- In early February, the FTC released its Merger Remedies Study (the Study), which focused on transactions from 2006-2012 in which the FTC found a competitive problem that did not require a block outright, and allowed the transaction to gain clearance so long as the merging parties agreed to what the FTC determined were appropriate remedies to restore competition to the impacted market.
- Via case study method, questionnaires and data, the FTC analyzed the outcomes of 89 remedial orders and self-critiqued its success in restoring competition and used the learnings to refine its internal best practices.
- The report serves as an update to practitioners for understanding what is required to develop an effective remedy package, what qualities the FTC seeks in a buyer of the remedy package and how the FTC will seek to implement the remedy.
WHAT THIS MEANS:
- On balance, the Study supported the FTC’s current practices.
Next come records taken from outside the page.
Lemma in_rep p n s rest :
  In rest (rep p n s) <->
  exists w, s = w +:+ rest /\ all_chars p w = true /\ (n <= String.length w)%nat.
Proof.
  revert n; induction s as [|c s IH]; intros n.
  - simpl. split.
    + destruct n; simpl; [|intros []]. intros [<-|[]].
      exists EmptyString. repeat split. simpl; lia.
    + intros ([|a w] & H & _ & L); [|rewrite app_cons in H; discriminate].
      rewrite app_nil in H. simpl in L. subst rest. destruct n; [now left|lia].
  - assert (Hstop : In rest (if (n =? 0)%nat then [String c s] else []) <->
                    rest = String c s /\ n = 0%nat).
    { destruct n; simpl; [|split; [intros []|intros [_ ?]; discriminate]].
      split; [intros [<-|[]]; auto|intros [-> _]; now left]. }
    cbn [rep]. split.
    + intros H.
      assert (Hs : rest = String c s /\ n = 0%nat ->
                   exists w, String c s = w +:+ rest /\ all_chars p w = true
                             /\ (n <= String.length w)%nat).
      { intros [-> ->]. exists EmptyString. repeat split. simpl; lia. }
      destruct (p c) eqn:Pc; [|apply Hs; now apply Hstop].
      apply in_app_iff in H as [H|H]; [|apply Hs; now apply Hstop].
      apply IH in H as (w & -> & Hw & L).
      exists (String c w). rewrite app_cons. simpl. rewrite Pc, Hw.
      repeat split. lia.
    + intros ([|a w] & H & Hw & L).
      * rewrite app_nil in H. simpl in L. subst rest.
        assert (In (String c s) (if (n =? 0)%nat then [String c s] else []))
          by (apply Hstop; split; [reflexivity|lia]).
        destruct (p c); [apply in_app_iff; now right|assumption].
      * rewrite app_cons in H. simpl in Hw, L. inversion H; subst a s.
        apply andb_true_iff in Hw as [Pc Hw]. rewrite Pc.
        apply in_app_iff. left. apply IH. exists w. repeat split; [exact Hw|lia].
Qed.

Lemma in_Str t s cap rest c :
  In (rest, c) (matches (Str t) s cap) <-> s = t +:+ rest /\ c = cap.
Proof.
  simpl. destruct (String.prefix t s) eqn:E.
  - apply prefix_app in E as [r ->]. rewrite drop_app. simpl. split.
    + intros [H|[]]. now inversion H.
    + intros [H ->]. left. f_equal. now apply String.app_inj in H.
  - split; [intros []|]. intros [-> _].
    assert (String.prefix t (t +:+ rest) = true) by (apply prefix_app; eauto).
    congruence.
Qed.

Lemma in_Rep p n s cap rest c :
  In (rest, c) (matches (Rep p n) s cap) <->
  (exists w, s = w +:+ rest /\ all_chars p w = true /\ (n <= String.length w)%nat)
  /\ c = cap.
Proof.
  simpl. rewrite in_map_iff. split.
  - intros (s' & H & Hin). inversion H; subst. split; [now apply in_rep|reflexivity].
  - intros [H ->]. exists rest. split; [reflexivity|now apply in_rep].
Qed.

Lemma in_Cat r1 r2 s cap rest c :
  In (rest, c) (matches (Cat r1 r2) s cap) <->
  exists s1 c1, In (s1, c1) (matches r1 s cap) /\ In (rest, c) (matches r2 s1 c1).
Proof.
  simpl. rewrite in_flat_map. split.
  - intros ([s1 c1] & H1 & H2). now exists s1, c1.
  - intros (s1 & c1 & H1 & H2). now exists (s1, c1).
Qed.

Lemma in_Group r s cap rest c :
  In (rest, c) (matches (Group r) s cap) <->
  (exists c1, In (rest, c1) (matches r s cap))
  /\ c = Some (take (String.length s - String.length rest) s).
Proof.
  simpl. rewrite in_map_iff. split.
  - intros ([s1 c1] & H & Hin). inversion H; subst. split; [now exists c1|reflexivity].
  - intros [[c1 Hin] ->]. now exists (rest, c1).
Qed.

(** [search] returns the first match at the leftmost position that has
    one: nothing matches at any earlier position. *)
Lemma search_Some r s g :
  search r s = Some g ->
  exists pre suf rest,
    s = pre +:+ suf /\ In (rest, g) (matches r suf None) /\
    forall pre' suf', s = pre' +:+ suf' ->
                      (String.length pre' < String.length pre)%nat ->
                      matches r suf' None = [].
Proof.
  induction s as [|a s IH]; simpl.
  - destruct (matches r EmptyString None) as [|[rest c] ms] eqn:E; [discriminate|].
    intros [= <-]. exists EmptyString, EmptyString, rest.
    repeat split; [rewrite E; now left|]. simpl; intros; lia.
  - destruct (matches r (String a s) None) as [|[rest c] ms] eqn:E.
    + intros H. destruct (IH H) as (pre & suf & rest & -> & Hin & Hleft).
      exists (String a pre), suf, rest. repeat split; [exact Hin|].
      intros [|b pre'] suf' Heq L.
      * rewrite app_nil in Heq. now subst suf'.
      * rewrite app_cons in Heq. inversion Heq; subst.
        apply (Hleft pre'); [assumption|simpl in L; lia].
    + intros [= <-]. exists EmptyString, (String a s), rest.
      repeat split; [rewrite E; now left|]. simpl; intros; lia.
Qed.

Lemma search_None r s :
  search r s = None ->
  forall pre suf, s = pre +:+ suf -> matches r suf None = [].
Proof.
  induction s as [|a s IH]; simpl.
  - destruct (matches r EmptyString None) eqn:E; [|discriminate].
    intros _ [|b pre] suf H; [rewrite app_nil in H; now subst|].
    rewrite app_cons in H; discriminate.
  - destruct (matches r (String a s) None) eqn:E; [|discriminate].
    intros H [|b pre] suf Heq; [rewrite app_nil in Heq; now subst|].
    rewrite app_cons in Heq. inversion Heq; subst. now apply (IH H pre).
Qed.

End ReSem.

(** ** Which quote is detected *)

Lemma detect_quote_snd (text : string) :
  snd (detect_quote text)
  = match search quote_re text with Some g => g | None => None end.
Proof. reflexivity. Qed.

(** The quote pattern matches at the head of [s] exactly when [s] opens with
    a quoted span; the group is that span. *)
Lemma quote_re_match (s rest : string) (c : option string) :
  In (rest, c) (matches quote_re s None) <->
  exists q, s = String DQ (q +:+ String DQ rest)
            /\ all_chars not_dq q = true
            /\ (20 <= String.length q)%nat
            /\ c = Some q.
Proof.
  unfold quote_re. cbn [cat]. rewrite ReSem.in_Cat. split.
  - intros (s1 & c1 & H1 & H2).
    apply ReSem.in_Str in H1 as [-> ->].
    apply ReSem.in_Cat in H2 as (s2 & c2 & H2 & H3).
    apply ReSem.in_Group in H2 as [[c' H2] ->].
    apply ReSem.in_Rep in H2 as [(w & -> & Hw & L) _].
    apply ReSem.in_Str in H3 as [-> ->].
    exists w. rewrite take_app. repeat split; assumption.
  - intros (q & -> & Hq & L & ->).
    exists (q +:+ String DQ rest), None. split.
    + apply ReSem.in_Str. split; reflexivity.
    + apply ReSem.in_Cat. exists (String DQ rest), (Some q). split.
      * apply ReSem.in_Group. split; [|now rewrite take_app].
        exists None. apply ReSem.in_Rep. split; [|reflexivity].
        exists q. repeat split; assumption.
      * apply ReSem.in_Str. split; reflexivity.
Qed.

Lemma span_unique (q0 q r0 r : string) :
  all_chars not_dq q0 = true -> all_chars not_dq q = true ->
  q0 +:+ String DQ r0 = q +:+ String DQ r -> q0 = q.
Proof.
  revert q; induction q0 as [|a q0 IH]; intros [|b q]; simpl;
    rewrite ?app_cons, ?app_nil; intros H0 H E.
  - reflexivity.
  - inversion E; subst b. apply andb_true_iff in H as [H _].
    unfold not_dq in H. now rewrite Ascii.eqb_refl in H.
  - inversion E; subst a. apply andb_true_iff in H0 as [H0 _].
    unfold not_dq in H0. now rewrite Ascii.eqb_refl in H0.
  - inversion E; subst b.
    apply andb_true_iff in H0 as [_ H0]. apply andb_true_iff in H as [_ H].
    f_equal. now apply IH.
Qed.

(** C8, as the specification states it, fails: this text holds two distinct
    quoted spans of twenty characters or more, and the quote detected is the
    first one although the second is longer. *)
Lemma detect_quote_not_longest :
  exists pre1 pre2,
    quoted_span two_quotes_text pre1 first_quote /\
    quoted_span two_quotes_text pre2 second_quote /\
    first_quote <> second_quote /\
    snd (detect_quote two_quotes_text) = Some first_quote /\
    (String.length first_quote < String.length second_quote)%nat.
Proof.
  exists EmptyString, (String DQ first_quote +:+ String DQ " he said. ").
  split; [|split; [|split; [|split]]].
  - exists (" he said. " +:+ String DQ second_quote +:+ String DQ EmptyString).
    split; [reflexivity|]. split; [reflexivity|]. vm_compute. lia.
  - exists EmptyString.
    split; [reflexivity|]. split; [reflexivity|]. vm_compute. lia.
  - discriminate.
  - vm_compute. reflexivity.
  - vm_compute. lia.
Qed.

(** C8, amended. When the text holds a quoted span of twenty characters or
    more, the quote detected is the leftmost such span: it is a quoted span
    of the text, no quoted span starts before it, and a quoted span that
    starts where it starts is that very span. *)
Theorem detect_quote_leftmost (text pre q : string) :
  quoted_span text pre q ->
  exists pre0 q0,
    snd (detect_quote text) = Some q0 /\
    quoted_span text pre0 q0 /\
    (String.length pre0 <= String.length pre)%nat /\
    (String.length pre0 = String.length pre -> q0 = q).
Proof.
  intros (post & Htext & Hq & L). rewrite detect_quote_snd.
  assert (Hm : In (post, Some q)
                  (matches quote_re (String DQ (q +:+ String DQ post)) None)).
  { apply quote_re_match. exists q. repeat split; assumption. }
  destruct (search quote_re text) as [g|] eqn:E.
  - apply ReSem.search_Some in E as (pre0 & suf & rest & Hsplit & Hin & Hleft).
    apply quote_re_match in Hin as (q0 & -> & Hq0 & L0 & ->).
    exists pre0, q0. split; [reflexivity|]. split; [|split].
    + exists rest. repeat split; assumption.
    + destruct (le_lt_dec (String.length pre0) (String.length pre)) as [Hle|Hlt];
        [exact Hle|].
      rewrite (Hleft pre _ Htext Hlt) in Hm. destruct Hm.
    + intros Hlen. rewrite Hsplit in Htext.
      apply app_same_length in Htext as [_ Hsuf]; [|exact Hlen].
      inversion Hsuf. eapply span_unique; eassumption.
  - rewrite (ReSem.search_None _ _ E pre _ Htext) in Hm. destruct Hm.
Qed.

Lemma detect_quote_leftmost_two_quotes :
  exists pre0 q0,
    snd (detect_quote two_quotes_text) = Some q0 /\
    quoted_span two_quotes_text pre0 q0 /\
    (String.length pre0
     <= String.length (String DQ first_quote +:+ String DQ " he said. "))%nat /\
    (String.length pre0
     = String.length (String DQ first_quote +:+ String DQ " he said. ") ->
     q0 = second_quote).
Proof.
  apply (detect_quote_leftmost two_quotes_text
           (String DQ first_quote +:+ String DQ " he said. ") second_quote).
  exists EmptyString.
  split; [reflexivity|]. split; [reflexivity|]. vm_compute. lia.
Defined.

(** ** Clip planning *)

Local Open Scope Q_scope.

Lemma floor_le_ceiling (x : Q) : (Qfloor x <= Qceiling x)%Z.
Proof.
  rewrite Zle_Qle. apply Qle_trans with x; [apply Qfloor_le|apply Qle_ceiling].
Qed.

Lemma ceiling_le_floor_succ (x : Q) : (Qceiling x <= Qfloor x + 1)%Z.
Proof.
  assert (Qceiling x - 1 < Qfloor x + 1)%Z; [|lia].
  rewrite Zlt_Qlt. apply Qlt_trans with x; [apply Qceiling_lt|apply Qlt_floor].
Qed.

Lemma floor_eq_ceiling_integer (x : Q) :
  Qceiling x = Qfloor x -> x == inject_Z (Qfloor x).
Proof.
  intros H. apply Qle_antisym; [|apply Qfloor_le].
  rewrite <- H. apply Qle_ceiling.
Qed.

Lemma integer_floor_ceiling (x : Q) (k : Z) :
  x == inject_Z k -> Qfloor x = k /\ Qceiling x = k.
Proof.
  intros H. rewrite H. split; [apply Qfloor_Z|apply Qceiling_Z].
Qed.

Lemma num_clips_floor (d : Q) :
  num_clips d = Z.max 2 (Qfloor (d / MAX_CLIP_DURATION) + 1).
Proof.
  unfold num_clips, py_int.
  destruct (Qle_bool 0 (d / MAX_CLIP_DURATION)) eqn:E; [reflexivity|].
  assert (Hneg : d / MAX_CLIP_DURATION < 0).
  { apply Qnot_le_lt. intros H. apply Qle_bool_iff in H. congruence. }
  assert (Hc : (Qceiling (d / MAX_CLIP_DURATION) <= 0)%Z).
  { assert (Qceiling (d / MAX_CLIP_DURATION) - 1 < 0)%Z; [|lia].
    rewrite Zlt_Qlt. eapply Qlt_trans; [apply Qceiling_lt|exact Hneg]. }
  pose proof (floor_le_ceiling (d / MAX_CLIP_DURATION)). lia.
Qed.

Lemma multiple_of_max (d : Q) (k : Z) :
  d == inject_Z (5 * k) <-> d / MAX_CLIP_DURATION == inject_Z k.
Proof.
  unfold MAX_CLIP_DURATION. rewrite inject_Z_mult. split; intros H.
  - rewrite H. field.
  - assert (E : d == d / 5.0 * 5) by field. rewrite E, H. ring.
Qed.

(** C2, as the specification states it, fails: a ten-second segment is
    planned with three shots, and max(2, ceil(10/5)) is two. *)
Lemma num_clips_not_ceiling :
  num_clips 10 = 3%Z /\
  Z.max 2 (Qceiling (10 / MAX_CLIP_DURATION)) = 2%Z /\
  num_clips 10 <> Z.max 2 (Qceiling (10 / MAX_CLIP_DURATION)).
Proof. vm_compute. repeat split; discriminate. Qed.

(** C2, amended. With [MAX_CLIP_DURATION] fixed at 5 seconds, the number of
    shots planned for a target duration [d] is max(2, floor(d/5) + 1); it is
    max(2, ceil(d/5)) exactly when [d] is not a whole multiple of 5 seconds
    from 10 seconds on; and a 13-second target gets 3 shots of 13/3 seconds,
    about 4.333 s each. *)
Theorem num_clips_formula (d : Q) :
  MAX_CLIP_DURATION == 5 /\
  num_clips d = Z.max 2 (Qfloor (d / MAX_CLIP_DURATION) + 1) /\
  (num_clips d = Z.max 2 (Qceiling (d / MAX_CLIP_DURATION)) <->
   ~ exists k : Z, (2 <= k)%Z /\ d == inject_Z (5 * k)) /\
  (d == 13 ->
   num_clips d = 3%Z /\
   clip_duration d (num_clips d) == 13 / 3 /\
   4.333 < clip_duration d (num_clips d) < 4.334).
Proof.
  split; [reflexivity|]. split; [apply num_clips_floor|]. split.
  - rewrite num_clips_floor. set (x := d / MAX_CLIP_DURATION). split.
    + intros H (k & Hk & Hd). apply multiple_of_max in Hd. fold x in Hd.
      apply integer_floor_ceiling in Hd as [Hf Hc]. lia.
    + intros H.
      pose proof (floor_le_ceiling x). pose proof (ceiling_le_floor_succ x).
      destruct (Z.eq_dec (Qceiling x) (Qfloor x)) as [E|E]; [|lia].
      destruct (Z_lt_le_dec (Qfloor x) 2) as [Hlt|Hge]; [lia|].
      exfalso. apply H. exists (Qfloor x). split; [exact Hge|].
      apply multiple_of_max. now apply floor_eq_ceiling_integer.
  - intros H13.
    assert (Hn : num_clips d = 3%Z).
    { rewrite num_clips_floor. rewrite H13. reflexivity. }
    rewrite Hn. unfold clip_duration. rewrite H13.
    split; [reflexivity|]. split; [reflexivity|]. split; reflexivity.
Qed.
- Remedy packages consisting of an ongoing business were all successful—which confirms FTC’s long-held conviction that these kinds of divestitures are highly likely to succeed in restoring competition.
- There will be heightened focus when the remedy package consists of selected assets (that is, not an ongoing business) and a heightened focus on the financing/funding of the divestiture buyer.
- In these situations, merging parties should expect a fact intensive inquiry by the FTC, the potential for the FTC to seek larger asset packages that include products outside of the competitive problem area (if needed to make the proposed buyer competitive) and increased information sharing with the proposed buyer (and future competitor) to transition the business.
- FTC has a strong preference for proposed buyers with experience and strong financial commitment to the business. These kinds of proposed buyers are more effective at securing the right personnel, understanding what’s needed to effectively compete (e.g., assets, supply agreements, production processes) and implementing the transition.